* [Stored data]:
☆ ☆ ☆ ☆ ☆

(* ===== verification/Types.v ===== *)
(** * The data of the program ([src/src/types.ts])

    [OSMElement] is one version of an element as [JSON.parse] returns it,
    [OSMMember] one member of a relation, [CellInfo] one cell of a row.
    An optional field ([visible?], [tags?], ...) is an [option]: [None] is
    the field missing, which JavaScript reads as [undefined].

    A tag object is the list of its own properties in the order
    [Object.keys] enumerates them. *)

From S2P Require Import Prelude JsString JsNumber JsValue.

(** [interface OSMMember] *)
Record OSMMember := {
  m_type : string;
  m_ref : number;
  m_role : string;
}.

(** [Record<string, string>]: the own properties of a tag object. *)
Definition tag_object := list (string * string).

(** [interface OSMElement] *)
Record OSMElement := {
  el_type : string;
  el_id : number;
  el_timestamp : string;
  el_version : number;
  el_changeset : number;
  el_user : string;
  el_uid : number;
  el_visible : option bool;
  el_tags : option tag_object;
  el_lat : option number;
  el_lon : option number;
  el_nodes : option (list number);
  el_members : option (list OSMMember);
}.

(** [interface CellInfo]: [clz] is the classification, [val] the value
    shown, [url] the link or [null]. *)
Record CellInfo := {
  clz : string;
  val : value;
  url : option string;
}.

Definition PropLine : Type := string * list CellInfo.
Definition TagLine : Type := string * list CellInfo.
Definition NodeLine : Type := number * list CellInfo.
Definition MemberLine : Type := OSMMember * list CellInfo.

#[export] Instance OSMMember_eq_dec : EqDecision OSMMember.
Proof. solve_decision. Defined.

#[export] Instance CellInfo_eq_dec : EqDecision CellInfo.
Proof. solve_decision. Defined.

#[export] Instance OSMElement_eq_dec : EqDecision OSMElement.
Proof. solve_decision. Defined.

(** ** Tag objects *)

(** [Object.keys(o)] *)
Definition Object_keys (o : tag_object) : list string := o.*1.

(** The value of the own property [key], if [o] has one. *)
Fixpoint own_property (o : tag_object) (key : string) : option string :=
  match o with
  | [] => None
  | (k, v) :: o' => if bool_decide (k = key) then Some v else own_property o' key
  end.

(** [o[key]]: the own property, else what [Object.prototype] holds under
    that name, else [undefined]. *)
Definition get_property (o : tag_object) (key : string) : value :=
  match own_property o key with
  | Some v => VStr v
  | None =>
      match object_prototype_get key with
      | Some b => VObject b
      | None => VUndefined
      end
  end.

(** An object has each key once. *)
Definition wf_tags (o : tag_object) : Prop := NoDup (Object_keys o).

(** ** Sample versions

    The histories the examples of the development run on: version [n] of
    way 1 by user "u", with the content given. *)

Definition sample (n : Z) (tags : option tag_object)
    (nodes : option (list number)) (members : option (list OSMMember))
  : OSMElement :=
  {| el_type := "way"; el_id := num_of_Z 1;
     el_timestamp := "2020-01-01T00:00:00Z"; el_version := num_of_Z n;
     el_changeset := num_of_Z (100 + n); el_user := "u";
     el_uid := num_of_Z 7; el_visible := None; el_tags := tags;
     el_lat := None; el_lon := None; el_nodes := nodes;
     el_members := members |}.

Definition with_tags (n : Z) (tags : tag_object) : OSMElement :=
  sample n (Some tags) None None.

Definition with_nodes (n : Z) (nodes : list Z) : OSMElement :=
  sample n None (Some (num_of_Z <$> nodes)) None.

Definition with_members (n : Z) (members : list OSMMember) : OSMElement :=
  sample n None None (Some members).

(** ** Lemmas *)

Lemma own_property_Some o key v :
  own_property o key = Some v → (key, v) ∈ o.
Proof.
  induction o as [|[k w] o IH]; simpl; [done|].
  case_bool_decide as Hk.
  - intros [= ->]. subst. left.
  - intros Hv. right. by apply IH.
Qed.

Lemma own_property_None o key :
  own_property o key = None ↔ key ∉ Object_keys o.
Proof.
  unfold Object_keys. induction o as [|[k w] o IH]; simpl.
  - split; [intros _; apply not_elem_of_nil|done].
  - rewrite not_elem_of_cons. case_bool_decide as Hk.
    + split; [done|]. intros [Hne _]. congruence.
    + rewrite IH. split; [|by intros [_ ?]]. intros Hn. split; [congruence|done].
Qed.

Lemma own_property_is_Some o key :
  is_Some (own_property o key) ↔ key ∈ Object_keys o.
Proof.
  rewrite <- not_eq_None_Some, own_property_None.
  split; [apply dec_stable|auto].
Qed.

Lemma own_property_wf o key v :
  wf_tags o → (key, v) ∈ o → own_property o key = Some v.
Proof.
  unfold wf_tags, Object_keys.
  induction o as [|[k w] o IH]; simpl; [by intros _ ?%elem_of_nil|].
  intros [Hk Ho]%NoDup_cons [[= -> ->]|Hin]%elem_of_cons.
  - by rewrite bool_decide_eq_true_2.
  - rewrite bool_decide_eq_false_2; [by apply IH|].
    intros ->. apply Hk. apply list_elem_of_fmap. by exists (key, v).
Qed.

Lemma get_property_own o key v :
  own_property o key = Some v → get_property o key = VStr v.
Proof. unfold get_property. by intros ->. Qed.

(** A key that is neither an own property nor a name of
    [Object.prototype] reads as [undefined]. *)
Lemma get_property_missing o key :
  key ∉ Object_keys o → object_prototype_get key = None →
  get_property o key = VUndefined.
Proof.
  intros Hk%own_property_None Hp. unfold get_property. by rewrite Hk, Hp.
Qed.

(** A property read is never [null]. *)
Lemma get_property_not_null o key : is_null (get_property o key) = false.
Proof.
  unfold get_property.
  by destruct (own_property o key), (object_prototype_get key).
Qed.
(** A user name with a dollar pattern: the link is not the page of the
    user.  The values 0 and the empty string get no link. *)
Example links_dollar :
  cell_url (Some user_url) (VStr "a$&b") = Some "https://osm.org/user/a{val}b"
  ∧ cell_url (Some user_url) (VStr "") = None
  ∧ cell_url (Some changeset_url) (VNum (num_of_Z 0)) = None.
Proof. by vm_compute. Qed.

☆ ☆ ☆ ☆ ☆

* [EXERCISE]: Would you please copy exactly the part of the entries above that begins at the line containing "None => VUndefined" and ends at the line containing "Lemma own_property_wf o", both lines included?

* [SOLVED EXERCISE]:
      | None => VUndefined
      end
  end.

(** An object has each key once. *)
Definition wf_tags (o : tag_object) : Prop := NoDup (Object_keys o).

(** ** Sample versions

    The histories the examples of the development run on: version [n] of
    way 1 by user "u", with the content given. *)

Definition sample (n : Z) (tags : option tag_object)
    (nodes : option (list number)) (members : option (list OSMMember))
  : OSMElement :=
  {| el_type := "way"; el_id := num_of_Z 1;
     el_timestamp := "2020-01-01T00:00:00Z"; el_version := num_of_Z n;
     el_changeset := num_of_Z (100 + n); el_user := "u";
     el_uid := num_of_Z 7; el_visible := None; el_tags := tags;
     el_lat := None; el_lon := None; el_nodes := nodes;
     el_members := members |}.

Definition with_tags (n : Z) (tags : tag_object) : OSMElement :=
  sample n (Some tags) None None.

Definition with_nodes (n : Z) (nodes : list Z) : OSMElement :=
  sample n None (Some (num_of_Z <$> nodes)) None.

Definition with_members (n : Z) (members : list OSMMember) : OSMElement :=
  sample n None None (Some members).

(** ** Lemmas *)

Lemma own_property_Some o key v :
  own_property o key = Some v → (key, v) ∈ o.
Proof.
  induction o as [|[k w] o IH]; simpl; [done|].
  case_bool_decide as Hk.
  - intros [= ->]. subst. left.
  - intros Hv. right. by apply IH.
Qed.

Lemma own_property_None o key :
  own_property o key = None ↔ key ∉ Object_keys o.
Proof.
  unfold Object_keys. induction o as [|[k w] o IH]; simpl.
  - split; [intros _; apply not_elem_of_nil|done].
  - rewrite not_elem_of_cons. case_bool_decide as Hk.
    + split; [done|]. intros [Hne _]. congruence.
    + rewrite IH. split; [|by intros [_ ?]]. intros Hn. split; [congruence|done].
Qed.

Lemma own_property_is_Some o key :
  is_Some (own_property o key) ↔ key ∈ Object_keys o.
Proof.
  rewrite <- not_eq_None_Some, own_property_None.
  split; [apply dec_stable|auto].
Qed.

Lemma own_property_wf o key v :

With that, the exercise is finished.